EXERCISE DETAILS ▸ The reply should return the data in full, exactly as written.

INFORMATION SUPPLIED ▸
========
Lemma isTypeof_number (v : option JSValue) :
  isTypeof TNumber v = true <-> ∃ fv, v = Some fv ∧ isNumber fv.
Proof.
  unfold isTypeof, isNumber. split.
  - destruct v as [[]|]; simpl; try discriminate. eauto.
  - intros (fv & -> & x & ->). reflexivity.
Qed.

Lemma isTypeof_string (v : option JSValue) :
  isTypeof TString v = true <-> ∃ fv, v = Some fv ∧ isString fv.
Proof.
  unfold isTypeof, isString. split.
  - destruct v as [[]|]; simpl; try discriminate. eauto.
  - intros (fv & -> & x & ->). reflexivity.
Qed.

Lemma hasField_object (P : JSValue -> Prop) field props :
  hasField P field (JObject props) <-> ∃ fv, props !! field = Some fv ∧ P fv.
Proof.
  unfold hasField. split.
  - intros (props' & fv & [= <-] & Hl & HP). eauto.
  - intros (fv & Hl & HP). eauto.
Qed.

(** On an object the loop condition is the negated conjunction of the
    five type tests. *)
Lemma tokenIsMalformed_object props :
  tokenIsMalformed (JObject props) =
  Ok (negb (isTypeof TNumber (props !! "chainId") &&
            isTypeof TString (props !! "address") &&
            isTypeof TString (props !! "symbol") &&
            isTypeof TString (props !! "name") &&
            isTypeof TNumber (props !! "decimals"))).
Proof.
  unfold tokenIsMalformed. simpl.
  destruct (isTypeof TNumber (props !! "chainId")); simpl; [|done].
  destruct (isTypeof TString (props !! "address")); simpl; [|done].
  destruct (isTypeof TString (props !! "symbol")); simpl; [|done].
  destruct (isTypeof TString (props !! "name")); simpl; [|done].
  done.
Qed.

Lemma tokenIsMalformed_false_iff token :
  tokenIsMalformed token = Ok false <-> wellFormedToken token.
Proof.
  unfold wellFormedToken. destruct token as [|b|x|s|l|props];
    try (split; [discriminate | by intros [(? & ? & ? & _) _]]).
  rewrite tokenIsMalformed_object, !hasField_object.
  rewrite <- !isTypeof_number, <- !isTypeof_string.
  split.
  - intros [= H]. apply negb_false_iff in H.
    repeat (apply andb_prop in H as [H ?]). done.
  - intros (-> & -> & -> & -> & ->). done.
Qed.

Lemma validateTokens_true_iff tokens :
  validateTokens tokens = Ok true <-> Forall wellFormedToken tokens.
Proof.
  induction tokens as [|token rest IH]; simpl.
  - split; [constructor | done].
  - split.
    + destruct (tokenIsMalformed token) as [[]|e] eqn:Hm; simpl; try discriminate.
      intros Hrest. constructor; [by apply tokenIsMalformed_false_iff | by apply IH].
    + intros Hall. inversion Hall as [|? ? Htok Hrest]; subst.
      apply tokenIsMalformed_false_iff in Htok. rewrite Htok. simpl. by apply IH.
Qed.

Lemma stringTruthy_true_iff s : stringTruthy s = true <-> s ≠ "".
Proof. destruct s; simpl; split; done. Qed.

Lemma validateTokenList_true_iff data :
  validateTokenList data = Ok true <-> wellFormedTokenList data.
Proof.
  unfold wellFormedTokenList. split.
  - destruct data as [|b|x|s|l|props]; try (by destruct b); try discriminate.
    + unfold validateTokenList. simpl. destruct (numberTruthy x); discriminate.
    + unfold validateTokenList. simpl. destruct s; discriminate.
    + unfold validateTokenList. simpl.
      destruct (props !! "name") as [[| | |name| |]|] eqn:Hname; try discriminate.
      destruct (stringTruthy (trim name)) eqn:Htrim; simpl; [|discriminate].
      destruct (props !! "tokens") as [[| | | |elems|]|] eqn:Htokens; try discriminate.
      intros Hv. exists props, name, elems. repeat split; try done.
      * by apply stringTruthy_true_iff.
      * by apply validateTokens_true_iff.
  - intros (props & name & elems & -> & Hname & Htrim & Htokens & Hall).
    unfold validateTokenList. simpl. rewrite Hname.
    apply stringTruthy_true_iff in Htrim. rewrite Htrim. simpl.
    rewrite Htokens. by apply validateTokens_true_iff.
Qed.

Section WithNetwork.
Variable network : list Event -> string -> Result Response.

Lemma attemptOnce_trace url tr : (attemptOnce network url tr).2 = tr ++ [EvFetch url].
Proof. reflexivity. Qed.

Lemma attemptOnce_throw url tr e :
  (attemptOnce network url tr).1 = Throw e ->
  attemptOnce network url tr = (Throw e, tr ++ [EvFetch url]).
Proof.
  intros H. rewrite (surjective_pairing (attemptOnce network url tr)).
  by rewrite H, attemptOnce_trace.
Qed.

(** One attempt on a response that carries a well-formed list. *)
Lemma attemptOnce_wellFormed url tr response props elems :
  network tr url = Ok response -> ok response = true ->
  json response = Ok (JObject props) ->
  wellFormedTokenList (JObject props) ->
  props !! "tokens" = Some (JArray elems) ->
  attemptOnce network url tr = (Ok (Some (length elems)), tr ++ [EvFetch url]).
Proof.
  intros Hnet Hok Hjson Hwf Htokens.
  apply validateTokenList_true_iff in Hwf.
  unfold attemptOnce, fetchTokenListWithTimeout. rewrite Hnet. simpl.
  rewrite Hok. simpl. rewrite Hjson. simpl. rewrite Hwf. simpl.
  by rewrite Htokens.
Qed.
========
ANSWER BOX ▸
Lemma isTypeof_number (v : option JSValue) :
  isTypeof TNumber v = true <-> ∃ fv, v = Some fv ∧ isNumber fv.
Proof.
  unfold isTypeof, isNumber. split.
  - destruct v as [[]|]; simpl; try discriminate. eauto.
  - intros (fv & -> & x & ->). reflexivity.
Qed.

Lemma isTypeof_string (v : option JSValue) :
  isTypeof TString v = true <-> ∃ fv, v = Some fv ∧ isString fv.
Proof.
  unfold isTypeof, isString. split.
  - destruct v as [[]|]; simpl; try discriminate. eauto.
  - intros (fv & -> & x & ->). reflexivity.
Qed.

Lemma hasField_object (P : JSValue -> Prop) field props :
  hasField P field (JObject props) <-> ∃ fv, props !! field = Some fv ∧ P fv.
Proof.
  unfold hasField. split.
  - intros (props' & fv & [= <-] & Hl & HP). eauto.
  - intros (fv & Hl & HP). eauto.
Qed.

(** On an object the loop condition is the negated conjunction of the
    five type tests. *)
Lemma tokenIsMalformed_object props :
  tokenIsMalformed (JObject props) =
  Ok (negb (isTypeof TNumber (props !! "chainId") &&
            isTypeof TString (props !! "address") &&
            isTypeof TString (props !! "symbol") &&
            isTypeof TString (props !! "name") &&
            isTypeof TNumber (props !! "decimals"))).
Proof.
  unfold tokenIsMalformed. simpl.
  destruct (isTypeof TNumber (props !! "chainId")); simpl; [|done].
  destruct (isTypeof TString (props !! "address")); simpl; [|done].
  destruct (isTypeof TString (props !! "symbol")); simpl; [|done].
  destruct (isTypeof TString (props !! "name")); simpl; [|done].
  done.
Qed.

Lemma tokenIsMalformed_false_iff token :
  tokenIsMalformed token = Ok false <-> wellFormedToken token.
Proof.
  unfold wellFormedToken. destruct token as [|b|x|s|l|props];
    try (split; [discriminate | by intros [(? & ? & ? & _) _]]).
  rewrite tokenIsMalformed_object, !hasField_object.
  rewrite <- !isTypeof_number, <- !isTypeof_string.
  split.
  - intros [= H]. apply negb_false_iff in H.
    repeat (apply andb_prop in H as [H ?]). done.
  - intros (-> & -> & -> & -> & ->). done.
Qed.

Lemma validateTokens_true_iff tokens :
  validateTokens tokens = Ok true <-> Forall wellFormedToken tokens.
Proof.
  induction tokens as [|token rest IH]; simpl.
  - split; [constructor | done].
  - split.
    + destruct (tokenIsMalformed token) as [[]|e] eqn:Hm; simpl; try discriminate.
      intros Hrest. constructor; [by apply tokenIsMalformed_false_iff | by apply IH].
    + intros Hall. inversion Hall as [|? ? Htok Hrest]; subst.
      apply tokenIsMalformed_false_iff in Htok. rewrite Htok. simpl. by apply IH.
Qed.

Lemma stringTruthy_true_iff s : stringTruthy s = true <-> s ≠ "".
Proof. destruct s; simpl; split; done. Qed.

Lemma validateTokenList_true_iff data :
  validateTokenList data = Ok true <-> wellFormedTokenList data.
Proof.
  unfold wellFormedTokenList. split.
  - destruct data as [|b|x|s|l|props]; try (by destruct b); try discriminate.
    + unfold validateTokenList. simpl. destruct (numberTruthy x); discriminate.
    + unfold validateTokenList. simpl. destruct s; discriminate.
    + unfold validateTokenList. simpl.
      destruct (props !! "name") as [[| | |name| |]|] eqn:Hname; try discriminate.
      destruct (stringTruthy (trim name)) eqn:Htrim; simpl; [|discriminate].
      destruct (props !! "tokens") as [[| | | |elems|]|] eqn:Htokens; try discriminate.
      intros Hv. exists props, name, elems. repeat split; try done.
      * by apply stringTruthy_true_iff.
      * by apply validateTokens_true_iff.
  - intros (props & name & elems & -> & Hname & Htrim & Htokens & Hall).
    unfold validateTokenList. simpl. rewrite Hname.
    apply stringTruthy_true_iff in Htrim. rewrite Htrim. simpl.
    rewrite Htokens. by apply validateTokens_true_iff.
Qed.

Section WithNetwork.
Variable network : list Event -> string -> Result Response.

Lemma attemptOnce_trace url tr : (attemptOnce network url tr).2 = tr ++ [EvFetch url].
Proof. reflexivity. Qed.

Lemma attemptOnce_throw url tr e :
  (attemptOnce network url tr).1 = Throw e ->
  attemptOnce network url tr = (Throw e, tr ++ [EvFetch url]).
Proof.
  intros H. rewrite (surjective_pairing (attemptOnce network url tr)).
  by rewrite H, attemptOnce_trace.
Qed.

(** One attempt on a response that carries a well-formed list. *)
Lemma attemptOnce_wellFormed url tr response props elems :
  network tr url = Ok response -> ok response = true ->
  json response = Ok (JObject props) ->
  wellFormedTokenList (JObject props) ->
  props !! "tokens" = Some (JArray elems) ->
  attemptOnce network url tr = (Ok (Some (length elems)), tr ++ [EvFetch url]).
Proof.
  intros Hnet Hok Hjson Hwf Htokens.
  apply validateTokenList_true_iff in Hwf.
  unfold attemptOnce, fetchTokenListWithTimeout. rewrite Hnet. simpl.
  rewrite Hok. simpl. rewrite Hjson. simpl. rewrite Hwf. simpl.
  by rewrite Htokens.
Qed.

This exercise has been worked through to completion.